Duplomacy - Photo by Bob Longmore

Askeleton started the night at the Turf Club. They played quirky pop songs complete with Knol Tate’s interpretive pantomimes, which made the band a true visual as well as aural experience. Tate’s David Byrne channeling even included the self-inflicted slap to the side of the head.

The Deaths, who still seem to me like they time-warped to the Twin Cities from another era, delivered their spot-on version of 60s rock. They even managed to keep going when drummer Tom Stromsodt broke a snare drum. Singer Karl Qualey, sporting his trademark green army cap, sweated out what sounded like a Black Sabbath riff until the drum was replaced. By halfway through the Deaths set, the Turf Club was a sauna, sending sweaty smokers and non-smokers out on to the sidewalk to catch a breath of cool fresh air.
  
By the time the headliner began, most of the crowd had trickled their way back in.

Duplomacy found themselves at the receiving end of a lot of positive press in the week leading up to their CD release show. The 89.3 The Current banners draping the stage monitors proved that the doting was not quite over.

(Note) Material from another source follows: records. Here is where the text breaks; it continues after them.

(** The transaction of lines 134-140, then what [assembleTransaction]
    (the footprint of the simulation, and its resource fee on top of the
    fee) and [sign] (one signature) add to it.  An operation is its
    contract, method and arguments: the authorisation entries that a
    simulation returns for it are not part of this model. *)
Definition build_transaction (account : Account) (passphrase : option string)
    (contract : Contract) (arg : ScVal) : Transaction :=
  {| tx_source := account; tx_fee := BASE_FEE; tx_networkPassphrase := passphrase;
     tx_operations := [invokeContract contract "register_asset" [arg]];
     tx_timeout := 300; tx_sorobanData := None; tx_signatures := [] |}.

Definition assembleTransaction (tx : Transaction) (data : SimulationData) : Transaction :=
  {| tx_source := tx_source tx; tx_fee := assembled_fee (tx_fee tx) data;
     tx_networkPassphrase := tx_networkPassphrase tx;
     tx_operations := tx_operations tx; tx_timeout := tx_timeout tx;
     tx_sorobanData := Some data; tx_signatures := tx_signatures tx |}.

Definition sign (tx : Transaction) (kp : Keypair) : Transaction :=
  {| tx_source := tx_source tx; tx_fee := tx_fee tx;
     tx_networkPassphrase := tx_networkPassphrase tx;
     tx_operations := tx_operations tx; tx_timeout := tx_timeout tx;
     tx_sorobanData := tx_sorobanData tx; tx_signatures := tx_signatures tx ++ [kp] |}.

Definition registerAsset (asset : Asset.t) : M string :=
  w ← world;
  let now := Date_now w / 1000 in
  payload ← assetScVal asset now;
  this ← get_this;
  srv ← member (server this) "getAccount";
  kp ← member (keypair this) "publicKey";
  emit (ev_getAccount (Keypair_publicKey kp));;
  account ← lift (getAccount w srv (Keypair_publicKey kp));
  contract ← lift (Contract_new (contractId this));
  let tx := build_transaction account (networkPassphrase this) contract payload in
  emit (ev_simulateTransaction tx);;
  simResult ← lift (simulateTransaction w srv tx);
  match simResult with
  | SimulationError error => throw (Error ("Simulation failed: " +:+ error))
  | SimulationSuccess data =>
      let assembled := sign (assembleTransaction tx data) kp in
      emit (ev_sendTransaction assembled);;
      sendResult ← lift (sendTransaction w srv assembled);
      if bool_decide (send_status sendResult = "ERROR") then
        throw (Error ("Transaction submission failed: "
                      +:+ stringify (send_errorResult sendResult)))
      else
        let txHash := send_hash sendResult in
        logger_log ("Transaction submitted: " +:+ txHash +:+ ", polling for confirmation...");;
        pollForConfirmation txHash
  end.

End StellarService.

(** ** A small instance

    A stand-in for the SDK and the network with which the definitions
    above can be run: key pairs and handles are the strings they were made
    from, the network answers what it is told to. *)

Module Demo.

(** [parseInt(fee) || 0] on a decimal numeral. *)
Definition parse_fee (fee : string) : N :=
  match DecimalString.NilEmpty.uint_of_string fee with
  | Some digits => N.of_uint digits
  | None => 0%N
  end.

(** Every simulation of the stand-in asks for a resource fee of 500. *)
Definition sdk : StellarSdk := {|
  Keypair := string;
  Keypair_fromSecret secret :=
    if String.prefix "S" secret then inr secret else inl (Error "invalid encoded string");
  Keypair_publicKey kp := "G" +:+ kp;
  Server := string;
  Server_new url :=
    if String.prefix "https://" url then inr url
    else inl (Error "Cannot connect to insecure Soroban RPC server");
  Contract := string;
  Contract_new id :=
    match id with
    | Some c => inr c
    | None => inl (TypeError "Cannot read properties of undefined")
    end;
  Account := string;
  SimulationData := unit;
  ErrorResult := string;
  JSON_stringify payload := payload;
  assembled_fee fee _ :=
    DecimalString.NilEmpty.string_of_uint (N.to_uint (parse_fee fee + 500)%N)
|}.
Lemma SFleb_trans (x y z : spec_float) :
  SFleb x y = true -> SFleb y z = true -> SFleb x z = true.
Proof.
  unfold SFleb.
  destruct x as [sx|sx| |sx mx ex], y as [sy|sy| |sy my ey], z as [sz|sz| |sz mz ez];
    cbn [SFcompare];
    repeat match goal with s : bool |- _ => destruct s end;
    try reflexivity; try discriminate;
    change (Pos.compare_cont Eq) with Pos.compare;
    repeat match goal with
           | |- context [(?a ?= ?b)%Z] => destruct (Z.compare_spec a b)
           | |- context [(?a ?= ?b)%positive] => destruct (Pos.compare_spec a b)
           end;
    cbn [CompOpp]; try reflexivity; try discriminate; intros; subst; lia.
Qed.

Lemma fleb_trans (x y z : f64) :
  PrimFloat.leb x y = true -> PrimFloat.leb y z = true -> PrimFloat.leb x z = true.
Proof. rewrite !FloatAxioms.leb_spec. apply SFleb_trans. Qed.

Lemma SFltb_trans (x y z : spec_float) :
  SFltb x y = true -> SFltb y z = true -> SFltb x z = true.
Proof.
  unfold SFltb.
  destruct x as [sx|sx| |sx mx ex], y as [sy|sy| |sy my ey], z as [sz|sz| |sz mz ez];
    cbn [SFcompare];
    repeat match goal with s : bool |- _ => destruct s end;
    try reflexivity; try discriminate;
    change (Pos.compare_cont Eq) with Pos.compare;
    repeat match goal with
           | |- context [(?a ?= ?b)%Z] => destruct (Z.compare_spec a b)
           | |- context [(?a ?= ?b)%positive] => destruct (Pos.compare_spec a b)
           end;
    cbn [CompOpp]; try reflexivity; try discriminate; intros; subst; lia.
Qed.

Lemma fltb_trans (x y z : f64) :
  PrimFloat.ltb x y = true -> PrimFloat.ltb y z = true -> PrimFloat.ltb x z = true.
Proof. rewrite !FloatAxioms.ltb_spec. apply SFltb_trans. Qed.

Lemma SFltb_leb_trans (x y z : spec_float) :
  SFltb x y = true -> SFleb y z = true -> SFltb x z = true.
Proof.
  unfold SFltb, SFleb.
  destruct x as [sx|sx| |sx mx ex], y as [sy|sy| |sy my ey], z as [sz|sz| |sz mz ez];
    cbn [SFcompare];
    repeat match goal with s : bool |- _ => destruct s end;
    try reflexivity; try discriminate;
    change (Pos.compare_cont Eq) with Pos.compare;
    repeat match goal with
           | |- context [(?a ?= ?b)%Z] => destruct (Z.compare_spec a b)
           | |- context [(?a ?= ?b)%positive] => destruct (Pos.compare_spec a b)
           end;
    cbn [CompOpp]; try reflexivity; try discriminate; intros; subst; lia.
Qed.

Lemma fltb_leb_trans (x y z : f64) :
  PrimFloat.ltb x y = true -> PrimFloat.leb y z = true -> PrimFloat.ltb x z = true.
Proof. rewrite !FloatAxioms.ltb_spec, FloatAxioms.leb_spec. apply SFltb_leb_trans. Qed.

Lemma leb_not_ltb (x y : f64) :
  PrimFloat.leb y x = true -> PrimFloat.ltb x y = false.
Proof.
  rewrite FloatAxioms.ltb_spec, FloatAxioms.leb_spec. unfold SFltb, SFleb.
  rewrite (SFcompare_swap (Prim2SF x) (Prim2SF y)).
  destruct (SFcompare (Prim2SF x) (Prim2SF y)) as [[]|]; simpl; congruence.
Qed.

(** ** The stable order: permutation, stability, order *)

Lemma insert_desc_perm (x : f64 * nat) (l : list (f64 * nat)) :
  Permutation (insert_desc x l) (x :: l).
Proof.
  induction l as [|y l IH]; simpl.
  - reflexivity.
  - destruct (PrimFloat.ltb (fst x) (fst y)).
    + rewrite IH. apply perm_swap.
    + reflexivity.
Qed.

Lemma stable_desc_perm (l : list (f64 * nat)) : Permutation (stable_desc l) l.
Proof.
  induction l as [|x l IH]; simpl.
  - reflexivity.
  - rewrite insert_desc_perm. now apply perm_skip.
Qed.

Section Stability.

Variable Q : f64 * nat -> f64 * nat -> Prop.

Lemma insert_desc_pairs (x : f64 * nat) (l : list (f64 * nat)) :
  List.Forall (Q x) l ->
  ForallOrdPairs (kept_or_swapped Q) l ->
  ForallOrdPairs (kept_or_swapped Q) (insert_desc x l).
Proof.
  induction l as [|y l IH]; simpl; intros Hx Hl.
  - constructor; [constructor | constructor].
  - inversion Hx as [|? ? Hxy Hxl]; subst.
    inversion Hl as [|? ? Hy Hl']; subst.
    destruct (PrimFloat.ltb (fst x) (fst y)) eqn:Hlt.
    + constructor; [| now apply IH].
      eapply Permutation_Forall.
      * symmetry. apply insert_desc_perm.
      * constructor; [right; now split | exact Hy].
    + constructor; [| exact Hl].
      constructor; [now left |].
      eapply List.Forall_impl; [| exact Hxl]. intros b Hb. now left.
Qed.

Lemma stable_desc_pairs (l : list (f64 * nat)) :
  ForallOrdPairs Q l -> ForallOrdPairs (kept_or_swapped Q) (stable_desc l).
Proof.
  induction l as [|x l IH]; simpl; intros H.
  - constructor.
  - inversion H as [|? ? Hx Hl]; subst.
    apply insert_desc_pairs; [| now apply IH].
    eapply Permutation_Forall; [| exact Hx].
    symmetry. apply stable_desc_perm.
Qed.

End Stability.

Lemma insert_desc_sorted (x : f64 * nat) (l : list (f64 * nat)) :
  Sorted in_order l -> Sorted in_order (insert_desc x l).
Proof.
  induction l as [|y l IH]; simpl; intros H.
  - repeat constructor.
  - inversion H as [|? ? Hl Hhd]; subst.
    destruct (PrimFloat.ltb (fst x) (fst y)) eqn:Hlt.
    + constructor; [now apply IH |].
      destruct l as [|z l]; simpl.
      * constructor. intros _ _. now apply ltb_leb.
      * destruct (PrimFloat.ltb (fst x) (fst z)).
        -- constructor. inversion Hhd; subst. assumption.
        -- constructor. intros _ _. now apply ltb_leb.
    + constructor; [exact H |].
      constructor. intros Hx Hy. now apply not_ltb_leb.
Qed.

Lemma stable_desc_sorted (l : list (f64 * nat)) : Sorted in_order (stable_desc l).
Proof.
  induction l as [|x l IH]; simpl.
  - constructor.
  - now apply insert_desc_sorted.
Qed.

Not that the band doesn’t deserve the attention – their new CD, All These Long Drives, had been a long time coming and when all is done, I think, it will be considered one of the best albums of the year.  

Starting with “Stay up Late,” Andy Flynn, singing through a clenched jaw, was able to recreate the vulnerable vocals found on the record. His voice was strong and clear yet fragile at the same time. The band was tight and on cue throughout the entire night.

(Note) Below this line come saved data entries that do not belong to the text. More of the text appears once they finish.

(** * Sports prediction API (main.py): model and verification

    The file embeds the two functions of [main.py] that carry logic, the
    scoring function [predict_match_outcome] and the Flask view [predict],
    together with the pieces of the Python runtime they rely on: dynamic
    values and their truthiness, equality and containment, binary64
    floating-point arithmetic with [min] and [round], and the calls into
    the [random] module. *)

From Stdlib Require Import ZArith Lia Reals Lra Floats Uint63 Bool List String Ascii.
From Stdlib Require Import Permutation.
Import ListNotations.
Set Warnings "-inexact-float,-register-all".
Local Open Scope string_scope.
Local Open Scope Z_scope.

(** ** Python values

    [request.get_json()] yields [None], a bool, a number, a str, a list or a
    dict.  Numbers are modelled as integers; a dict is an association list
    in insertion order with distinct keys, read by first match. *)

Inductive pyval : Type :=
| VNone
| VBool (b : bool)
| VInt (n : Z)
| VStr (s : string)
| VList (l : list pyval)
| VDict (d : list (string * pyval)).

Definition type_name (v : pyval) : string :=
  match v with
  | VNone => "NoneType"
  | VBool _ => "bool"
  | VInt _ => "int"
  | VStr _ => "str"
  | VList _ => "list"
  | VDict _ => "dict"
  end.

(** Exceptions raised by the operations the program uses. *)
Inductive exn : Type :=
| AttributeError (type attr : string)
| TypeError (type : string).

(** [str(e)] *)
Definition exn_str (e : exn) : string :=
  match e with
  | AttributeError type attr =>
      "'" ++ type ++ "' object has no attribute '" ++ attr ++ "'"
  | TypeError type => "argument of type '" ++ type ++ "' is not iterable"
  end.

Inductive result (A : Type) : Type :=
| Ok (a : A)
| Raise (e : exn).
Arguments Ok {A} a.
Arguments Raise {A} e.

Definition bind {A B : Type} (r : result A) (k : A -> result B) : result B :=
  match r with
  | Ok a => k a
  | Raise e => Raise e
  end.

Notation "x <- r ;; k" := (bind r (fun x => k))
  (at level 61, r at next level, right associativity).

(** [bool(v)], as tested by [not data]. *)
Definition truthy (v : pyval) : bool :=
  match v with
  | VNone => false
  | VBool b => b
  | VInt n => negb (n =? 0)
  | VStr s => match s with EmptyString => false | _ => true end
  | VList l => match l with [] => false | _ => true end
  | VDict d => match d with [] => false | _ => true end
  end.

Fixpoint lookup (key : string) (d : list (string * pyval)) : option pyval :=
  match d with
  | [] => None
  | (k, v) :: rest => if String.eqb k key then Some v else lookup key rest
  end.

(** [x == y] *)
Fixpoint py_eq (x y : pyval) {struct x} : bool :=
  match x, y with
  | VNone, VNone => true
  | VBool a, VBool b => Bool.eqb a b
  | VBool a, VInt n => n =? (if a then 1 else 0)
  | VInt n, VBool a => n =? (if a then 1 else 0)
  | VInt a, VInt b => a =? b
  | VStr a, VStr b => String.eqb a b
  | VList a, VList b =>
      (fix all2 (a b : list pyval) : bool :=
         match a, b with
         | [], [] => true
         | x :: a', y :: b' => py_eq x y && all2 a' b'
         | _, _ => false
         end) a b
  | VDict a, VDict b =>
      (List.length a =? List.length b)%nat &&
      (fix sub (a : list (string * pyval)) : bool :=
         match a with
         | [] => true
         | (k, v) :: a' =>
             match lookup k b with
             | Some w => py_eq v w && sub a'
             | None => false
             end
         end) a
  | _, _ => false
  end.

(** [seq.count('W')]: lists count the elements equal to ['W'], strings count
    the occurrences of the character; other values have no [count]. *)
Definition W : string := "W".

Definition count_W (l : list pyval) : Z :=
  Z.of_nat (List.length (filter (fun x => py_eq x (VStr W)) l)).

Fixpoint count_char (c : ascii) (s : string) : Z :=
  match s with
  | EmptyString => 0
  | String a rest => (if Ascii.eqb a c then 1 else 0) + count_char c rest
  end.
Lemma other_properties_witness :
  validateEvent (VObj (objSet demoTemplate (js "sig") VNull))
  = validateEvent (VObj demoTemplate) /\
  @getEventHash demoHost (VObj (objSet demoTemplate (js "sig") VNull))
  = @getEventHash demoHost (VObj demoTemplate).
Proof.
  destruct (@other_properties_are_ignored demoHost demoTemplate (js "sig") VNull)
    as (H1 & _ & H3 & _).
  - intros Hin. vm_compute in Hin.
    repeat (apply elem_of_cons in Hin as [Hin | Hin]; [discriminate Hin |]).
    by apply elem_of_nil in Hin.
  - split; [exact H1 | exact H3].
Defined.

End EventBuilders.

(** ** The order of a feed, again *)
Module FeedOrder.
Import Event EventFacts.

Lemma Array_sort_of_sorted {A} (cmp : A -> A -> Z) l :
  StronglySorted (fun a b => cmp a b <= 0) l -> Array_sort cmp l = l.
Proof.
  induction 1 as [| x l _ IH Hall]; simpl; [done |].
  rewrite IH. destruct l as [| y l]; simpl; [done |].
  apply Forall_inv in Hall.
  by assert ((cmp x y <=? 0) = true) as -> by lia.
Qed.

Lemma same_key a b :
  refCompare a b <= 0 /\ refCompare b a <= 0 <-> sortKey a = sortKey b.
Proof.
  rewrite !refCompare_le. unfold sortKey. split.
  - intros [H1 H2]. destruct (recencyLe_antisym a b H1 H2) as [-> ->]. done.
  - intros [= Ht Hi]. unfold recencyLe. rewrite Ht, Hi, lexCompare_refl.
    split; right; done.
Qed.

Lemma filter_one_key (l : list NostrEvent) (P : NostrEvent -> Prop)
    `{!forall x, Decision (P x)} k :
  NoDup (map sortKey l) -> (forall e, P e -> sortKey e = k) ->
  (length (filter P l) <= 1)%nat.
Proof.
  intros Hnd HP. induction l as [| e l IH]; [simpl; lia |].
  cbn [map] in Hnd. apply NoDup_cons in Hnd as [Hno Hnd].
  rewrite filter_cons. destruct (decide (P e)) as [He | He]; [| by apply IH].
  assert (filter P l = []) as ->; [| simpl; lia].
  destruct (filter P l) as [| x rest] eqn:E; [done |].
  assert (Hx : x ∈ filter P l) by (rewrite E; by left).
  apply list_elem_of_filter in Hx as [Hpx Hin].
  destruct Hno. rewrite (HP e He), <- (HP x Hpx).
  apply list_elem_of_fmap. by exists x.
Qed.

Section HostFeed.
Context `{Host}.
Hypothesis host_collates : collatesHex.

Lemma sort_twice l :
  Forall hexId l ->
  Array_sort compareEvents (Array_sort compareEvents l)
  = Array_sort compareEvents l.
Proof using host_collates.
  intros Hl.
  assert (Hs : Forall hexId (Array_sort compareEvents l)).
  { rewrite Forall_forall in *. intros e He. apply Hl.
    by rewrite Array_sort_perm in He. }
  rewrite (sort_compareEvents_ref host_collates _ Hs).
  rewrite (sort_compareEvents_ref host_collates _ Hl).
  apply Array_sort_of_sorted, Array_sort_sorted;
    [apply refCompare_total | apply refCompare_trans].
Qed.

(** X16: [sortEvents] is idempotent, and leaves a feed that is already in
    order as it is: sorting the array a second time changes nothing. *)
Theorem sortEvents_idempotent (events : nat) (h : gmap nat (list NostrEvent))
    (l : list NostrEvent) :
  h !! events = Some l ->
  Forall hexId l ->
  (sortEvents events (sortEvents events h).2).2 = (sortEvents events h).2 /\
  (StronglySorted recencyLe l -> (sortEvents events h).2 = h).
Proof using host_collates.
  intros Hl Hhex. unfold sortEvents. cbn [snd]. split.
  - apply map_eq. intros i. destruct (decide (i = events)) as [-> | Hne].
    + rewrite !lookup_alter_eq, Hl. cbn. by rewrite sort_twice.
    + by rewrite !lookup_alter_ne.
  - intros Hsorted. apply map_eq. intros i.
    destruct (decide (i = events)) as [-> | Hne]; [| by rewrite lookup_alter_ne].
    rewrite lookup_alter_eq, Hl. cbn. f_equal.
    rewrite (sort_compareEvents_ref host_collates _ Hhex).
    apply Array_sort_of_sorted.
    eapply StronglySorted_weaken; [| exact Hsorted].
    intros a b. apply refCompare_le.
Qed.

(** X17: for events with distinct pairs of [created_at] and [id], the
    sorted feed does not depend on the order in which the events
    arrived: two arrays holding the same events are sorted into the same
    array. *)
Theorem sortEvents_order_independent (events : nat)
    (h1 h2 : gmap nat (list NostrEvent)) (l1 l2 : list NostrEvent) :
  h1 !! events = Some l1 ->
  h2 !! events = Some l2 ->
  Forall hexId l1 ->
  l1 ≡ₚ l2 ->
  NoDup (map sortKey l1) ->
  (sortEvents events h1).2 !! events = (sortEvents events h2).2 !! events.
Proof using host_collates.
  intros H1 H2 Hhex Hperm Hnd. unfold sortEvents. cbn [snd].
  rewrite !lookup_alter_eq, H1, H2. cbn. f_equal.
  assert (Hhex2 : Forall hexId l2) by (by rewrite <- Hperm).
  rewrite (sort_compareEvents_ref host_collates _ Hhex).
  rewrite (sort_compareEvents_ref host_collates _ Hhex2).
  apply Array_sort_unique;
    [apply refCompare_total | apply refCompare_trans | |].
  - apply Array_sort_sorted; [apply refCompare_total | apply refCompare_trans].
  - intros a.
    rewrite Array_sort_stable.
    2:{ intros x y _ _ [Hx1 Hx2] [Hy1 Hy2].
        apply (refCompare_trans x a y); done. }
    set (P := fun b : NostrEvent => refCompare a b <= 0 /\ refCompare b a <= 0).
    assert (Hp : filter P l1 ≡ₚ filter P l2) by (by rewrite Hperm).
    assert (Hlen : (length (filter P l1) <= 1)%nat).
    { apply (filter_one_key l1 P (sortKey a)); [done |].
      intros e He. symmetry. by apply same_key. }
    destruct (filter _ l1) as [| x [| y rest]] eqn:E1.
    + by apply Permutation_nil_l in Hp.
    + by apply Permutation_singleton_l in Hp.
    + simpl in Hlen. lia.
Qed.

Adam Egerdahl of Duplomacy - Photo by Longmore

The guitar swoons and swells created between Flynn and guitarist Adam Egerdahl echoed the emotion of the songs. Egerdahl, looking like a hipster librarian with reading glasses perched at the end of his nose as he looked down at his guitar, played with effortless precision.
 
The crowd near the stage stood in rapt attention, hanging on Flynn’s every word, pulsing with every beat and letting each hook pass through them.  The band were laying themselves bare, Flynn with his eyes shut, let loose into the ready microphone on “All These Long Drives” to sing:

Upon closer observations
I can’t believe these conversations
All these long drives
Bring out past lives
That never really died
Just found a way to hide
  
The well-crafted songs sounded deceptively simple, but there were layers and nuances that let them rattle around inside your head long after the song has ended.
  
While the band members of Duplomacy stood mostly still and mostly blank faced, they were not inaccessible. Every once in a while, Egerdahl would flash a grin that betrayed the cool that the band effused. Instead, it let anyone who noticed in on the fact that playing in front of a big crowd who are digging your band is pretty fun.
  
Flynn’s vocals were accentuated by Egerdahl’s harmonizing on songs such as “The Stroll” and “Remember This.” The epitome of this happened during the song “Coppertone.” The band paused, leaving a slow loping beat from drummer Judd Hildreth as a single guitar barely shimmered. Flynn sang, “Such a sunny attitude,” and Egerdahl, grinning that grin from three feet behind the microphone, repeated the line as if an echo of Flynn. Then both singers leaned into their microphones and delivered the slow knockout punch, “Without a drop of Coppertone,” just as the entire band jumped back in to punctuate and propel the moment. It gave me chills.